The rig count continues to climb while the Henry Hub flirted with $3 gas for the first time in months. However, spot prices in the Appalachian region dropped significantly since our last report and oil prices fared only slightly better, posting a decline of a couple of dollars per barrel since last week based on the Brent Crude and West Texas benchmarks. In Appalachia, there’s a new attorney general in town following Kathleen Kane’s perjury conviction who will preside until the voters elect a new chief for the embattled office in November. Also, the Commonwealth Court denied a bid to stop PADEP from considering the effect of proposed wells on public resources under a part of the Oil and Gas Act the Pennsylvania Supreme Court previously struck down in Robinson Township. Elsewhere, a Louisiana judge says unrelated environmental damage can’t form the basis for a bad-faith trespass claim by a well operator, and a federal court in Texas breaks from the pack with a decision that says sometimes an arbitrator, not the courts, decides class arbitrability even if the parties’ agreement is not explicit. Here’s your week in review:

The Rig Count

  • The national rig count is up at 497. (Source: BakerHughes).
  • The rig count in the Marcellus is up at 27. (Source: BakerHughes).
  • The rig count in the Utica is up at 14. (Source: BakerHughes).

Commodity Prices

  • Natural gas spot prices at the Henry Hub are up at $2.94/MMBtu as of 9/2/2016. (Source: EIA).
  • In the Marcellus and Utica region, spot prices are down as of 9/2/2016. At Dominion South in northwest Pennsylvania, spot prices are down at $1.22/MMBtu. On Transco’s Leidy Line in northern Pennsylvania, spot prices are down at $1.23/MMBtu. (Source: EIA).

Developments in Appalachia

  • Commonwealth Court Holds that PADEP Can Consider Impact on Public Resources as Part of Permit Applications Despite Robinson Township. Despite objections from Pennsylvania’s oil and gas industry association, the Commonwealth Court of Pennsylvania held that the Oil and Gas Act authorizes PADEP to consider the effect that proposed wells may have on public resources (such as parks, rivers, landmarks, historic sites, flora and fauna habitat, and public drinking water sources) as part of the permitting process, concluding that the Pennsylvania Supreme Court’s decision in Robinson Township left the door open for PADEP to evaluate those issues despite striking down related permit approval provisions in the act. Pennsylvania Independent Oil and Gas Association v. Commonwealth, Department of Environmental Protection, — A.3d —-, No. 321 MD 2015 (Pa. Cmwlth., September 1, 2016).
  • New AG in PA Following Kane’s Perjury Conviction. Following the resignation of convicted former Attorney General Kathleen Kane, the Pennsylvania Senate confirmed Bruce Beemer to take over the office following his service as the Commonwealth’s Inspector General. Beemer will be in charge until January when a newly elected Attorney General (either Josh Shapiro (D) or John Rafferty (R)) will take over.
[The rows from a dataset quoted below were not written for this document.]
(** ** The tables *)

Definition invite_client_table : list tentry :=
  [ row ST_INIT EV_SEND_REQUEST ST_CALLING "invite client: init -INVITE out-> calling";
    row ST_CALLING EV_TIMER_RETRANSMIT ST_CALLING
      "invite client: calling -timer A, retransmit-> calling";
    row ST_CALLING EV_RECV_1XX ST_PROCEEDING "invite client: calling -1xx-> proceeding";
    row ST_CALLING EV_RECV_2XX ST_TERMINATED "invite client: calling -2xx to TU-> terminated";
    row ST_CALLING EV_RECV_3XX_6XX ST_COMPLETED
      "invite client: calling -3xx-6xx, ACK out-> completed";
    row ST_CALLING EV_TIMER_TIMEOUT ST_TERMINATED
      "invite client: calling -timer B-> terminated";
    row ST_PROCEEDING EV_RECV_1XX ST_PROCEEDING
      "invite client: proceeding -1xx-> proceeding";
    row ST_PROCEEDING EV_RECV_2XX ST_TERMINATED
      "invite client: proceeding -2xx to TU-> terminated";
    row ST_PROCEEDING EV_RECV_3XX_6XX ST_COMPLETED
      "invite client: proceeding -3xx-6xx, ACK out-> completed";
    row ST_COMPLETED EV_RECV_3XX_6XX ST_COMPLETED
      "invite client: completed -retransmission, ACK again-> completed";
    row ST_COMPLETED EV_TIMER_TERMINATE ST_TERMINATED
      "invite client: completed -timer D-> terminated";
    row fsm_state_any EV_TRANSPORT_ERR ST_TERMINATED
      "invite client: transport error -> terminated" ].

Definition invite_server_table : list tentry :=
  [ row ST_INIT EV_RECV_REQUEST ST_PROCEEDING
      "invite server: init -INVITE in, 100 out-> proceeding";
    row ST_PROCEEDING EV_RECV_REQUEST ST_PROCEEDING
      "invite server: proceeding -retransmission, resend provisional-> proceeding";
    row ST_PROCEEDING EV_SEND_1XX ST_PROCEEDING
      "invite server: proceeding -1xx out-> proceeding";
    row ST_PROCEEDING EV_SEND_2XX ST_TERMINATED
      "invite server: proceeding -2xx out (TU owns retransmissions)-> terminated";
    row ST_PROCEEDING EV_SEND_3XX_6XX ST_COMPLETED
      "invite server: proceeding -3xx-6xx out-> completed";
    row ST_COMPLETED EV_RECV_REQUEST ST_COMPLETED
      "invite server: completed -retransmission, resend final-> completed";
    row ST_COMPLETED EV_TIMER_RETRANSMIT ST_COMPLETED
      "invite server: completed -timer G, retransmit final-> completed";
    row ST_COMPLETED EV_RECV_ACK ST_CONFIRMED "invite server: completed -ACK-> confirmed";
    row ST_COMPLETED EV_TIMER_TIMEOUT ST_TERMINATED
      "invite server: completed -timer H, no ACK-> terminated";
    row ST_CONFIRMED EV_RECV_ACK ST_CONFIRMED
      "invite server: confirmed -ACK absorbed-> confirmed";
    row ST_CONFIRMED EV_TIMER_TERMINATE ST_TERMINATED
      "invite server: confirmed -timer I-> terminated";
    row fsm_state_any EV_TRANSPORT_ERR ST_TERMINATED
      "invite server: transport error -> terminated" ].

Definition non_invite_client_table : list tentry :=
  [ row ST_INIT EV_SEND_REQUEST ST_TRYING "client: init -request out-> trying";
    row ST_TRYING EV_TIMER_RETRANSMIT ST_TRYING
      "client: trying -timer E, retransmit-> trying";
    row ST_TRYING EV_RECV_1XX ST_PROCEEDING "client: trying -1xx-> proceeding";
    row ST_TRYING EV_RECV_2XX ST_COMPLETED "client: trying -2xx-> completed";
    row ST_TRYING EV_RECV_3XX_6XX ST_COMPLETED "client: trying -3xx-6xx-> completed";
    row ST_TRYING EV_TIMER_TIMEOUT ST_TERMINATED "client: trying -timer F-> terminated";
    row ST_PROCEEDING EV_TIMER_RETRANSMIT ST_PROCEEDING
      "client: proceeding -timer E, retransmit-> proceeding";
    row ST_PROCEEDING EV_RECV_1XX ST_PROCEEDING "client: proceeding -1xx-> proceeding";
    row ST_PROCEEDING EV_RECV_2XX ST_COMPLETED "client: proceeding -2xx-> completed";
    row ST_PROCEEDING EV_RECV_3XX_6XX ST_COMPLETED
      "client: proceeding -3xx-6xx-> completed";
    row ST_PROCEEDING EV_TIMER_TIMEOUT ST_TERMINATED
      "client: proceeding -timer F-> terminated";
    row ST_COMPLETED EV_RECV_2XX ST_COMPLETED
      "client: completed -retransmission absorbed-> completed";
    row ST_COMPLETED EV_RECV_3XX_6XX ST_COMPLETED
      "client: completed -retransmission absorbed-> completed";
    row ST_COMPLETED EV_TIMER_TERMINATE ST_TERMINATED
      "client: completed -timer K-> terminated";
    row fsm_state_any EV_TRANSPORT_ERR ST_TERMINATED
      "client: transport error -> terminated" ].

Definition non_invite_server_table : list tentry :=
  [ row ST_INIT EV_RECV_REQUEST ST_TRYING "server: init -request in, to TU-> trying";
    row ST_TRYING EV_RECV_REQUEST ST_TRYING
      "server: trying -retransmission absorbed-> trying";
    row ST_TRYING EV_SEND_1XX ST_PROCEEDING "server: trying -1xx out-> proceeding";
    row ST_TRYING EV_SEND_2XX ST_COMPLETED "server: trying -2xx out-> completed";
    row ST_TRYING EV_SEND_3XX_6XX ST_COMPLETED "server: trying -3xx-6xx out-> completed";
    row ST_PROCEEDING EV_RECV_REQUEST ST_PROCEEDING
      "server: proceeding -retransmission, resend provisional-> proceeding";
    row ST_PROCEEDING EV_SEND_1XX ST_PROCEEDING "server: proceeding -1xx out-> proceeding";
    row ST_PROCEEDING EV_SEND_2XX ST_COMPLETED "server: proceeding -2xx out-> completed";
    row ST_PROCEEDING EV_SEND_3XX_6XX ST_COMPLETED
      "server: proceeding -3xx-6xx out-> completed";
    row ST_COMPLETED EV_RECV_REQUEST ST_COMPLETED
      "server: completed -retransmission, resend final-> completed";
    row ST_COMPLETED EV_TIMER_TERMINATE ST_TERMINATED
      "server: completed -timer J-> terminated";
    row fsm_state_any EV_TRANSPORT_ERR ST_TERMINATED
      "server: transport error -> terminated" ].

(** ** The builders *)

Definition build (al : allocator) (table : list tentry) : option tfsm :=
  match fsm_create al ST_INIT ST_TERMINATED with
  | None => None
  | Some fsm => (fsm_set al (Some fsm) table).1
  end.

Definition sip_trans_fsm_invite_client (al : allocator) : option tfsm :=
  build al invite_client_table.
Definition sip_trans_fsm_invite_server (al : allocator) : option tfsm :=
  build al invite_server_table.
Definition sip_trans_fsm_client (al : allocator) : option tfsm := build al non_invite_client_table.
Definition sip_trans_fsm_server (al : allocator) : option tfsm := build al non_invite_server_table.

Definition sip_trans_state_name (state : Z) : string :=
  if state =? ST_INIT then "Init" else if state =? ST_CALLING then "Calling"
  else if state =? ST_TRYING then "Trying" else if state =? ST_PROCEEDING then "Proceeding"
  else if state =? ST_COMPLETED then "Completed"
  else if state =? ST_CONFIRMED then "Confirmed"
  else if state =? ST_TERMINATED then "Terminated" else "?".

Definition sip_trans_event_name (event : Z) : string :=
  if event =? EV_SEND_REQUEST then "request sent"
  else if event =? EV_RECV_REQUEST then "request received"
  else if event =? EV_RECV_1XX then "1xx received"
  else if event =? EV_RECV_2XX then "2xx received"
  else if event =? EV_RECV_3XX_6XX then "3xx-6xx received"
  else if event =? EV_SEND_1XX then "1xx sent"
  else if event =? EV_SEND_2XX then "2xx sent"
  else if event =? EV_SEND_3XX_6XX then "3xx-6xx sent"
  else if event =? EV_RECV_ACK then "ACK received"
  else if event =? EV_TIMER_RETRANSMIT then "retransmit timer"
  else if event =? EV_TIMER_TIMEOUT then "timeout timer"
  else if event =? EV_TIMER_TERMINATE then "terminate timer"
  else if event =? EV_TRANSPORT_ERR then "transport error" else "?".

(** ** Runs *)

Definition machine (table : list tentry) : tfsm := tmachine ST_INIT ST_TERMINATED table.

Definition all_events : list Z :=
  map ev_id [EV_SEND_REQUEST; EV_RECV_REQUEST; EV_RECV_1XX; EV_RECV_2XX; EV_RECV_3XX_6XX;
    EV_SEND_1XX; EV_SEND_2XX; EV_SEND_3XX_6XX; EV_RECV_ACK; EV_TIMER_RETRANSMIT;
    EV_TIMER_TIMEOUT; EV_TIMER_TERMINATE; EV_TRANSPORT_ERR].

Lemma sip_events_all (evs : list sip_trans_event) : Forall (λ ev, ev ∈ all_events) (map ev_id evs).
Proof.
  apply Forall_forall. intros x Hx. apply list_elem_of_In, in_map_iff in Hx as ([] & <- & _);
    apply list_elem_of_In; simpl; tauto.
Qed.

(** What the transaction has accepted so far: whether its request went
    through, and which final responses (2xx, other) did, up to two of each. *)
Record seen := Seen { req : bool; ok2xx : nat; fail36 : nat }.
#[export] Instance seen_eq_dec : EqDecision seen.
Proof. solve_decision. Defined.

Definition bump (n : nat) : nat := match n with O => 1%nat | _ => 2%nat end.

Definition final_monitor (m : seen) (ev rc : Z) : seen :=
  if negb (rc =? FSM_OK) then m
  else if (ev =? EV_SEND_REQUEST) || (ev =? EV_RECV_REQUEST)
  then Seen true (ok2xx m) (fail36 m)
  else if (ev =? EV_SEND_2XX) || (ev =? EV_RECV_2XX)
  then Seen (req m) (bump (ok2xx m)) (fail36 m)
  else if (ev =? EV_SEND_3XX_6XX) || (ev =? EV_RECV_3XX_6XX)
  then Seen (req m) (ok2xx m) (bump (fail36 m))
  else m.

Definition no_final : seen := Seen true 0 0.

Definition server_states : list (Z * seen) :=
  [ (ST_INIT : Z, Seen false 0 0); (ST_TRYING : Z, no_final); (ST_PROCEEDING : Z, no_final);
    (ST_COMPLETED : Z, Seen true 1 0); (ST_COMPLETED : Z, Seen true 0 1);
    (ST_CONFIRMED : Z, Seen true 0 1); (ST_TERMINATED : Z, Seen false 0 0);
    (ST_TERMINATED : Z, no_final); (ST_TERMINATED : Z, Seen true 1 0);
    (ST_TERMINATED : Z, Seen true 0 1) ].

Definition invite_server_states : list (Z * seen) :=
  [ (ST_INIT : Z, Seen false 0 0); (ST_PROCEEDING : Z, no_final);
    (ST_COMPLETED : Z, Seen true 0 1); (ST_CONFIRMED : Z, Seen true 0 1);
    (ST_TERMINATED : Z, Seen false 0 0); (ST_TERMINATED : Z, no_final);
    (ST_TERMINATED : Z, Seen true 1 0); (ST_TERMINATED : Z, Seen true 0 1) ].

Definition invite_client_states : list (Z * seen) :=
  [ (ST_INIT : Z, Seen false 0 0); (ST_CALLING : Z, no_final); (ST_PROCEEDING : Z, no_final);
    (ST_COMPLETED : Z, Seen true 0 1); (ST_COMPLETED : Z, Seen true 0 2);
    (ST_TERMINATED : Z, Seen false 0 0); (ST_TERMINATED : Z, no_final);
    (ST_TERMINATED : Z, Seen true 1 0); (ST_TERMINATED : Z, Seen true 0 1);
    (ST_TERMINATED : Z, Seen true 0 2) ].

(** The accepted responses are consistent with one answer to one request. *)
Definition one_final (s : Z) (m : seen) : Prop :=
  (ok2xx m + fail36 m <= 1)%nat ∧ ((ok2xx m + fail36 m)%nat ≠ 0%nat → req m = true) ∧
  (s = ST_CONFIRMED → fail36 m = 1%nat).

Ltac one_final_tac := unfold one_final; simpl; split_and!; (lia || done).

(** A server transaction answers its request once: in any sequence of
    events on a fresh INVITE or non-INVITE server machine at most one final
    response is accepted for sending, and only after the request was
    received; the INVITE server is confirmed only after a non-2xx final. *)
Theorem sip_server_answers_once table evs :
  table = invite_server_table ∨ table = non_invite_server_table →
  ∃ s m, trun final_monitor (machine table) (Seen false 0 0) (map ev_id evs)
           = (set_current (machine table) s, m) ∧ one_final s m.
Proof.
  intros [-> | ->].
  - destruct (monitor_sound final_monitor (machine invite_server_table) all_events
      invite_server_states (map ev_id evs) ST_INIT (Seen false 0 0)) as (s & m & Hr & Hin);
      [by vm_compute|apply list_elem_of_In; simpl; tauto|apply sip_events_all|].
    exists s, m. split; [exact Hr|]. apply list_elem_of_In in Hin. simpl in Hin.
    destruct_or! Hin; try done; injection Hin as <- <-; one_final_tac.
  - destruct (monitor_sound final_monitor (machine non_invite_server_table) all_events
      server_states (map ev_id evs) ST_INIT (Seen false 0 0)) as (s & m & Hr & Hin);
      [by vm_compute|apply list_elem_of_In; simpl; tauto|apply sip_events_all|].
    exists s, m. split; [exact Hr|]. apply list_elem_of_In in Hin. simpl in Hin.
    destruct_or! Hin; try done; injection Hin as <- <-; one_final_tac.
Qed.

Lemma sip_server_answers_once_witness :
  ∃ s m, trun final_monitor (machine invite_server_table) (Seen false 0 0)
           (map ev_id [EV_RECV_REQUEST; EV_SEND_3XX_6XX; EV_SEND_2XX; EV_RECV_ACK])
           = (set_current (machine invite_server_table) s, m) ∧ one_final s m.
Proof.
  exact (sip_server_answers_once invite_server_table
           [EV_RECV_REQUEST; EV_SEND_3XX_6XX; EV_SEND_2XX; EV_RECV_ACK] (or_introl eq_refl)).
Defined.

(** An INVITE client transaction has one outcome: in any sequence of
    events on a fresh machine a 2xx response is accepted at most once, never
    together with a 3xx-6xx response (only the latter may repeat, to be
    acknowledged again), and no response is accepted before the request. *)
Theorem sip_invite_client_outcome evs :
  ∃ s m, trun final_monitor (machine invite_client_table) (Seen false 0 0) (map ev_id evs)
           = (set_current (machine invite_client_table) s, m) ∧
    (ok2xx m <= 1)%nat ∧ (ok2xx m = 0%nat ∨ fail36 m = 0%nat) ∧
    ((ok2xx m + fail36 m)%nat ≠ 0%nat → req m = true) ∧
    (s = ST_COMPLETED → ok2xx m = 0%nat ∧ fail36 m ≠ 0%nat).
Proof.
  destruct (monitor_sound final_monitor (machine invite_client_table) all_events
    invite_client_states (map ev_id evs) ST_INIT (Seen false 0 0)) as (s & m & Hr & Hin);
    [by vm_compute|apply list_elem_of_In; simpl; tauto|apply sip_events_all|].
  exists s, m. split; [exact Hr|]. apply list_elem_of_In in Hin. simpl in Hin.
  destruct_or! Hin; try done; injection Hin as <- <-; simpl; split_and!; (lia || done).
Qed.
Developments Beyond Appalachia

  • No Evidence of Environmental Damage in Bad-Faith Trespasser Case. A federal judge in Louisiana granted a well operator’s motion to exclude evidence of alleged environmental harm caused by well operations in a bad-faith trespass case alleging that the operator built a pipeline in an unauthorized area, concluding that allegations of environmental harm caused by well operations (even if true) are irrelevant when the question in the case is whether the operator trespassed in bad faith and should therefore disgorge any ill-gotten profits. Mary v. QEP Energy Corp., — F. Supp. 3d —-, No. CV 13-2195, 2016 WL 4487804 (W.D. La., Aug. 25, 2016).
  • In Oilfield Labor Spat, TX Federal Court Says Arbitrator, not the Court, Sometimes Determines Class Arbitrability if the Agreement is Broad Enough. Breaking away from the Third Circuit’s decision in Scout Petroleum that says courts decide if a dispute is subject to class action arbitration unless an arbitration clause “clearly and unmistakably” provides for class action arbitration, a federal court in Texas held that “a broad arbitration clause or agreement to submit to the AAA Rules may constitute an agreement by the parties to submit that question to the arbitrator” and therefore denied a bid by a drilling company in an employment dispute to construe the parties’ arbitration clause otherwise. Langston v. Premier Directional Drilling, L.P., — F. Supp. 3d —-, No. CV H-15-0882, 2016 WL 4491765 (S.D. Tex., Aug. 25, 2016).